EXERCISE:
Treat the line containing "chan_len : C -> nat;" as the last one, and return every line exactly from the first line of the material below up to it.

RECORDS SHOWN:

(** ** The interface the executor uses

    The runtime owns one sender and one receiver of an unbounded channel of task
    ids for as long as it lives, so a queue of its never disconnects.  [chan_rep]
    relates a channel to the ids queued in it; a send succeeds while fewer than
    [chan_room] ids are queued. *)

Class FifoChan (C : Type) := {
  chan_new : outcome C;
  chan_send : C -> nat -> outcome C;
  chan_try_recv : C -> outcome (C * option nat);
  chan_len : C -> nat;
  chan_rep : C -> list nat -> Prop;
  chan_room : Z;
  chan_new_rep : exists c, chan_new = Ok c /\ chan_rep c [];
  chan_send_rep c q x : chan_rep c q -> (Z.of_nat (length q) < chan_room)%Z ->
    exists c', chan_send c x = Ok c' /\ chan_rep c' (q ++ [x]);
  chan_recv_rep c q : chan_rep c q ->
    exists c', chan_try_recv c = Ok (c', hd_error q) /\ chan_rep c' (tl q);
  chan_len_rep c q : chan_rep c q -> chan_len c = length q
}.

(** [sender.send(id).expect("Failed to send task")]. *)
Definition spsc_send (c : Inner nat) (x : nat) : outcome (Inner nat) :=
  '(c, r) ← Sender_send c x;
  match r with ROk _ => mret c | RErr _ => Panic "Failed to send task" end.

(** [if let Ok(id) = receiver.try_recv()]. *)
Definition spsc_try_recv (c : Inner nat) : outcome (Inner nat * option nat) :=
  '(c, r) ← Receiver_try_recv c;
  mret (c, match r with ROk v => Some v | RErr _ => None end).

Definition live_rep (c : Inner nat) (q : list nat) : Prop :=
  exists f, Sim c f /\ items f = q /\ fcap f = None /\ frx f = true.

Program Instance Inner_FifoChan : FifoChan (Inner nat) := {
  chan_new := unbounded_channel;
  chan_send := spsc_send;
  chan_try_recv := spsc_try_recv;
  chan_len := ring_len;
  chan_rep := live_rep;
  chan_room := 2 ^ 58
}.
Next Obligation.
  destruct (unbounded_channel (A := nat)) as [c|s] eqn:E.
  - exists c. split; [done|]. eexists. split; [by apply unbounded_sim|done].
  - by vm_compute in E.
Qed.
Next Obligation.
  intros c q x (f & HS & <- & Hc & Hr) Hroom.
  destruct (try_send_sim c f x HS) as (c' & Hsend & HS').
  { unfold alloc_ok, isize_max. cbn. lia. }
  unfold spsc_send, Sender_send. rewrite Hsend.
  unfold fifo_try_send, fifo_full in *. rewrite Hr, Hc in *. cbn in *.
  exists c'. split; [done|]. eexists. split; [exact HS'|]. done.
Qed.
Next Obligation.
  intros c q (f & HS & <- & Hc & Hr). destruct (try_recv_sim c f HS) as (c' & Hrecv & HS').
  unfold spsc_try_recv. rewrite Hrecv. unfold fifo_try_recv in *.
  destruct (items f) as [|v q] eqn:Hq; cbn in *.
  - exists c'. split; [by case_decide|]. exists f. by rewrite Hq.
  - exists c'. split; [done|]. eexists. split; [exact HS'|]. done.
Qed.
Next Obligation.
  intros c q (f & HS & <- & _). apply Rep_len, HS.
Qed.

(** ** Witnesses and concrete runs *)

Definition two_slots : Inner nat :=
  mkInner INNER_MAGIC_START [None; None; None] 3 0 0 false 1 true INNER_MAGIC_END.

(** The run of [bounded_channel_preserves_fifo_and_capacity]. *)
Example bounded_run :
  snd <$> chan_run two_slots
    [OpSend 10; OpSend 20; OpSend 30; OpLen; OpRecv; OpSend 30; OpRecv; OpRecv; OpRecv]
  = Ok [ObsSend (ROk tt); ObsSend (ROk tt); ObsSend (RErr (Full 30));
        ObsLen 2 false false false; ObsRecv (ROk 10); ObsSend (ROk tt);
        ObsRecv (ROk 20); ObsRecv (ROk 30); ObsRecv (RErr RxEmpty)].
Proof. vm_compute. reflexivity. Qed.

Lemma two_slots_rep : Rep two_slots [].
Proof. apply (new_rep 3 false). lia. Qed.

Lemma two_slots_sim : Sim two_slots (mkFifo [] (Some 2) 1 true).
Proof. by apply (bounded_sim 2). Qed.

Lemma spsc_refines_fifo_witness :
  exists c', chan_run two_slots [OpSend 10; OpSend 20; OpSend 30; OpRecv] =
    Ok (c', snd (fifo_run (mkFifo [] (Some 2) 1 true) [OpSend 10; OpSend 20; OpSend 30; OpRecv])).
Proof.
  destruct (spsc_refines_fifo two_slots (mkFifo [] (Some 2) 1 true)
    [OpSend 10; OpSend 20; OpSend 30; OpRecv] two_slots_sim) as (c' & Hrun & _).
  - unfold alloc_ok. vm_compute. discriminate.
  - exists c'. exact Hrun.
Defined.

ANSWER BELOW:
(** ** The interface the executor uses

    The runtime owns one sender and one receiver of an unbounded channel of task
    ids for as long as it lives, so a queue of its never disconnects.  [chan_rep]
    relates a channel to the ids queued in it; a send succeeds while fewer than
    [chan_room] ids are queued. *)

Class FifoChan (C : Type) := {
  chan_new : outcome C;
  chan_send : C -> nat -> outcome C;
  chan_try_recv : C -> outcome (C * option nat);
  chan_len : C -> nat;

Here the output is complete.